As we are reasonable creatures and obliged as such to yield unto God, the author of our 
beings, a reasonable service, it may be of very good use for us as far as it will go, with an implicit submission to Him for the rest, to exercise our reason upon these great and important subjects...As our reason in these things is, at best, but very dark and weak it is of the greatest importance to us that we diligently study the holy oracles in which we have the sublimest and most advantageous instructions and incentives to practice with regard to these matters 
which are of the utmost importance to our true and everlasting happiness.

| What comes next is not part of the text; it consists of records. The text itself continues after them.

Lemma command_ok cmd l R m s : ide_ok false l R m s -> 0 <= cmd < 256 ->
  exists s1, (forall w s2, w s1 = Ok (tt, s2) -> runs (command hd cmd) [w] s tt s2) /\
    ide_ok true l R m s1 /\ idev s1 = ata_out 0 7 cmd (idev s) /\ quiet s s1.
Proof using Hc Hdv.
  intros [[ch H] Hth Hl Hsoft] Hcmd. set (sa := set_channels (<[Z.to_nat c := set_expecting true ch]> (channels s)) s).
  pose proof (set_expecting_ok false s ch H true) as Ha. fold sa in Ha.
  exists (@set_idev channel_machine (ata_out 0 7 cmd (idev sa)) sa). split_and!; try done.
  - intros w s2 Hw. unfold command. eapply (runs_bind _ _ [] [w]); [by eapply runs_on_channel|]. unfold cmd_out.
    eapply runs_step; [by apply (upd_channel_now false s ch H)|]. fold sa.
    eapply runs_step; [by apply (channel_at_now true)|].
    eapply runs_step; [unfold reg_cmd, reg_status; apply outb_at; [apply Ha|lia]|]. rewrite u8_small by lia. by apply runs_pause.
  - split; try done. exists (set_expecting true ch). by eapply channel_ok_ext.
Qed.

Lemma busy_wait_ok e l R m s : ide_ok e l R m s -> Z.land (ata_status (idev s)) ATA_STATR_BSY = 0 ->
  runs (busy_wait fuel rounds hd) [] s (negb (Z.land (ata_status (idev s)) ATA_STATR_DRQ =? 0)) s.
Proof using Hc Hdv.
  intros [[ch H] _ _ _] Hb. destruct (disk_at_now e s ch H) as (h & Eh & Hm & _). unfold busy_wait.
  eapply runs_step; [exact Eh|]. rewrite Hm. eapply runs_step; [by apply (channel_at_now e)|].
  replace (Z.to_nat (30 * 1000)) with (Datatypes.S (Z.to_nat 29999)) by (rewrite <-Z2Nat.inj_succ by lia; done).
  cbn [busy_loop]. change (u16 (30 * 1000 - Z.b2z (10 >=? 0)) =? 0) with false. cbn [negb].
  eapply runs_step; [apply (inb_status s ch), H|]. rewrite Hb. cbn iota. change (0 =? 0) with true. cbn iota.
  eapply runs_step; [apply (inb_status s ch), H|]. apply runs_done.
Qed.

Definition bytes (l : list Z) : Prop := Forall (fun v => 0 <= v < 256) l.
Lemma store1_u8 (p : Z) v w r : u8 v = u8 w -> store1 p v r = store1 p w r.
Proof using. intros E. unfold store1. by rewrite E. Qed.
Lemma word_bytes x y : 0 <= x < 256 -> 0 <= y < 256 -> u8 (x + 256 * y) = u8 x /\ u8 (Z.shiftr (x + 256 * y) 8) = u8 y.
Proof using.
  clear. intros. rewrite Z.shiftr_div_pow2 by lia. unfold u8. change (2 ^ 8) with 256. Z.div_mod_to_equations. lia.
Qed.
Lemma insw_ok s d lba n : forall (k : nat) (l : list Z) (addr : Z) dev (rm : Z -> Z), ph dev = Sending l d lba n -> (length l = 2 * Datatypes.S k)%nat -> bytes l ->
  insw (base c + 0) addr (Datatypes.S k) (set_ram rm (@set_idev channel_machine dev s)) =
    Ok (tt, set_ram (store addr l rm) (@set_idev channel_machine (set_phase (next_block d lba n Fetching) dev) s)).
Proof using Hc.
  induction k as [|k IH]; intros [|x [|y l]] addr dev rm Hp Hl Hb; simpl in Hl; try lia.
  all: apply list.Forall_cons in Hb as [Hx Hb]; apply list.Forall_cons in Hb as [Hy Hb].
  all: destruct (word_bytes x y Hx Hy) as [E1 E2].
  all: assert (ata_word_in (base c) (u16 (base c + 0)) dev =
    (x + 256 * y, set_phase (match l with [] => next_block d lba n Fetching | _ => Sending l d lba n end) dev)) as E
    by (rewrite u16_base by lia; rewrite Z.add_0_r; unfold ata_word_in; rewrite Hp, Z.eqb_refl; done).
  - destruct l; [|simpl in Hl; lia]. cbn [insw]. unfold bind. cbn -[u16 u8 u32 Z.add Z.shiftr Z.mul store1 ata_word_in].
    rewrite E. cbn -[u16 u8 u32 Z.add Z.shiftr Z.mul store1 ata_word_in].
    by rewrite (store1_u8 _ _ _ _ E1), (store1_u8 _ _ _ _ E2).
  - destruct l as [|z l]; [simpl in Hl; lia|]. change (insw (base c + 0) addr (Datatypes.S (Datatypes.S k))) with
      ((fun s => let '(w, d) := ata_word_in (base c) (u16 (base c + 0)) (idev s) in
                Ok (tt, set_ram (store addr [w; Z.shiftr w 8] (ram s)) (set_idev d s))) ;;; insw (base c + 0) (u32 (addr + 2)) (Datatypes.S k)).
    rewrite (bind_ok _ _ _ tt (set_ram (store1 (u32 (addr + 1)) y (store1 addr x rm))
      (@set_idev channel_machine (set_phase (Sending (z :: l) d lba n) dev) s))).
    + rewrite (IH (z :: l)) by (simpl in *; (lia || done)). cbn [store].
      replace (u32 (u32 (addr + 1) + 1)) with (u32 (addr + 2)); [done|].
      unfold u32. rewrite Zplus_mod_idemp_l. f_equal. lia.
    + cbn -[u16 u8 u32 Z.add Z.shiftr Z.mul store1 ata_word_in]. rewrite E.
      by rewrite (store1_u8 _ _ _ _ E1), (store1_u8 _ _ _ _ E2).
Qed.

Lemma outsw_ok d lba n : forall (k : nat) (got : list Z) (addr : Z) dev s, idev s = dev -> ph dev = Taking got d lba n ->
  (length got + 2 * Datatypes.S k = 512)%nat -> (forall p, 0 <= ram s p < 256) ->
  outsw (base c + 0) addr (Datatypes.S k) s =
    Ok (tt, set_idev (set_phase (Storing (got ++ load (ram s) addr (2 * Datatypes.S k)) d lba n) dev) s).
Proof using Hc action rounds.
  induction k as [|k IH]; intros got addr dev s Hdev Hp Hl Hb.
  all: set (x := ram s addr); set (y := ram s (u32 (addr + 1))).
  all: assert (forall m, ata_word_out (base c) (u16 (base c + 0)) (x + 256 * y) (idev s) = set_phase m dev ->
    m = (if (length (got ++ [x; y]) =? 512)%nat then Storing (got ++ [x; y]) d lba n else Taking (got ++ [x; y]) d lba n) ->
    outsw (base c + 0) addr 1 s = Ok (tt, set_idev (set_phase m dev) s)) as Hone by
    (intros m E _; cbn -[u16 u32 Z.mul Z.add ata_word_out]; fold x y; by rewrite E).
  all: assert (ata_word_out (base c) (u16 (base c + 0)) (x + 256 * y) (idev s) =
    set_phase (if (length (got ++ [x; y]) =? 512)%nat then Storing (got ++ [x; y]) d lba n else Taking (got ++ [x; y]) d lba n) dev) as E
    by (rewrite u16_base by lia; rewrite Z.add_0_r; unfold ata_word_out; rewrite Hdev, Hp, Z.eqb_refl;
        assert (0 <= x < 256 /\ 0 <= y < 256) by (split; apply Hb); clearbody x y;
        replace ((x + 256 * y) mod 256) with x by (Z.div_mod_to_equations; lia);
        by replace ((x + 256 * y) / 256) with y by (Z.div_mod_to_equations; lia)).
  all: assert (length (got ++ [x; y]) = (length got + 2)%nat) as Hlen by by rewrite length_app.
  - rewrite Hlen, (proj2 (Nat.eqb_eq _ _)) in E by lia. rewrite (Hone _ E) by (rewrite Hlen, (proj2 (Nat.eqb_eq _ _)) by lia; done). done.
  - rewrite Hlen, (proj2 (Nat.eqb_neq _ _)) in E by lia.
    change (outsw (base c + 0) addr (Datatypes.S (Datatypes.S k)) s) with
      ((outsw (base c + 0) addr 1 ;;; outsw (base c + 0) (u32 (addr + 2)) (Datatypes.S k)) s).
    rewrite (bind_ok _ _ _ _ _ (Hone _ E ltac:(rewrite Hlen, (proj2 (Nat.eqb_neq _ _)) by lia; done))).
    erewrite (IH (got ++ [x; y])); [|reflexivity|reflexivity|lia|done].
    replace (2 * Datatypes.S (Datatypes.S k))%nat with (2 + 2 * Datatypes.S k)%nat by lia.
    change (load (ram s) addr (2 + 2 * Datatypes.S k)) with (x :: y :: load (ram s) (u32 (u32 (addr + 1) + 1)) (2 * Datatypes.S k)).
    replace (u32 (u32 (addr + 1) + 1)) with (u32 (addr + 2)) by (unfold u32; rewrite Zplus_mod_idemp_l; f_equal; lia).
    rewrite <-app_assoc. cbn [app]. done.
Qed.

Lemma ide_ok_ext e l R m s s' : ide_ok e l R m s ->
  channels s' = channels s -> ikern s' = ikern s -> isoft s' = isoft s -> ide_ok e l R m s'.
Proof using.
  intros [[ch H] Hth Hl Hs] E1 E2 E3. split; [exists ch; by eapply channel_ok_ext|by rewrite E2|by rewrite E2|by rewrite E3].
Qed.
Definition block (l : list Z) : Prop := length l = 512%nat /\ bytes l.

Lemma read_from_sector_ok e l R m s lba buf bs : ide_ok e l R m s ->
  ph (idev s) = Sending bs dv lba 1 -> block bs ->
  read_from_sector hd buf 1 s = Ok (tt, set_ram (store buf bs (ram s)) (@set_idev channel_machine (set_phase Idle (idev s)) s)).
Proof using Hc Hdv.
  intros [[ch H] _ _ _] Hp [Hl Hb]. destruct (disk_at_now e s ch H) as (h & Eh & Hm & _).
  unfold read_from_sector. run Eh. rewrite Hm. run (channel_at_now e s ch H).
  change (Z.to_nat (size_in_byte (u8 1) / 2)) with 256%nat. unfold reg_data. rewrite (co_base _ _ _ H).
  pose proof (insw_ok s dv lba 1 255 bs buf (idev s) (ram s) Hp Hl Hb) as E.
  replace (set_ram (ram s) (@set_idev channel_machine (idev s) s)) with s in E by by destruct s.
  rewrite (bind_ok _ _ _ _ _ E). change (next_block dv lba 1 Fetching) with Idle.
  set (s1 := set_ram _ _). pose proof base_range. assert (inb 0x3F6 s1 = Ok (0, s1)) as Ei by (apply inb_elsewhere; lia).
  do 4 run Ei. done.
Qed.
Lemma write_to_sector_ok e l R m s lba buf : ide_ok e l R m s ->
  ph (idev s) = Taking [] dv lba 1 -> (forall p, 0 <= ram s p < 256) ->
  write_to_sector hd buf 1 s =
    Ok (tt, @set_idev channel_machine (set_phase (Storing (load (ram s) buf 512) dv lba 1) (idev s)) s).
Proof using Hc Hdv action rounds.
  intros [[ch H] _ _ _] Hp Hb. destruct (disk_at_now e s ch H) as (h & Eh & Hm & _).
  unfold write_to_sector. run Eh. rewrite Hm. run (channel_at_now e s ch H).
  change (Z.to_nat (size_in_byte (u8 1) / 2)) with 256%nat. unfold reg_data. rewrite (co_base _ _ _ H).
  by rewrite (outsw_ok dv lba 1 255 [] buf (idev s) s eq_refl Hp eq_refl Hb).
Qed.

(** ** One sector *)
(** Nothing goes on: the driver is at rest and so is the drive, whose sectors are [D]. *)
Record at_rest (R : Z) (m : nat) (D : Z -> Z -> list Z) s : Prop := {
  ar_ok : ide_ok false free_lock R m s;
  ar_idle : ph (idev s) = Idle;
  ar_platters : platters (idev s) = D
}.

The book goes through the curricula of various of the early American colleges. At the end, it's quite clear that the Founding Fathers of the US were schooled in a rigorously structured and reasoned system of ethics, explicitly based on the assumption of the relevance of divine guidance and revelation in Christianity, and regularly applied to the burning issues of the day such as revolution against an unjust government (generally in favour) and the existence of slavery (generally against). That's probably not surprising to anyone who's familiar with (eg) the Scottish universities of the time, but it's worth repeating in an age where there is a myth of the Enlightenment as simply a revolt against religion rather than in many ways a movement within Christianity. And it's also a useful reminder in what we've lost by abandoning a system of Higher Education that was truly systematic, and which was oriented towards producing a thoughtful and reflective citizenry, aware of its duties towards God and fellow human beings:

My duty and happiness must in general consist in the union of my will with His; in sincerely choosing what He chooseth and delighting in whatsoever He delights in ; in submitting to whatever instructions He shall think fit to give or whatever laws He shall think fit to enjoin either by nature or revelation ; and in resigning to the whole system of constitution which He hath established both natural and moral; and consequently in patiently bearing whatever He is pleased to allot and in conducting toward every person and thing as being what it really is and what He hath made it as He Himself 'doth and in governing myself and my whole temper 
and behavior by all those rules which promote the general weal of the whole system as God doth Himself ; always avoiding what is wrong or hurtful as being contrary thereunto; and doing what is right or beneficial as being agreeable to it on all occasions as they offer.

(Samuel Johnson, Elementa Philosophica 1752, quoted in Walsh, p.200).

Readers on both sides of the Atlantic may pause and weep at what we have lost.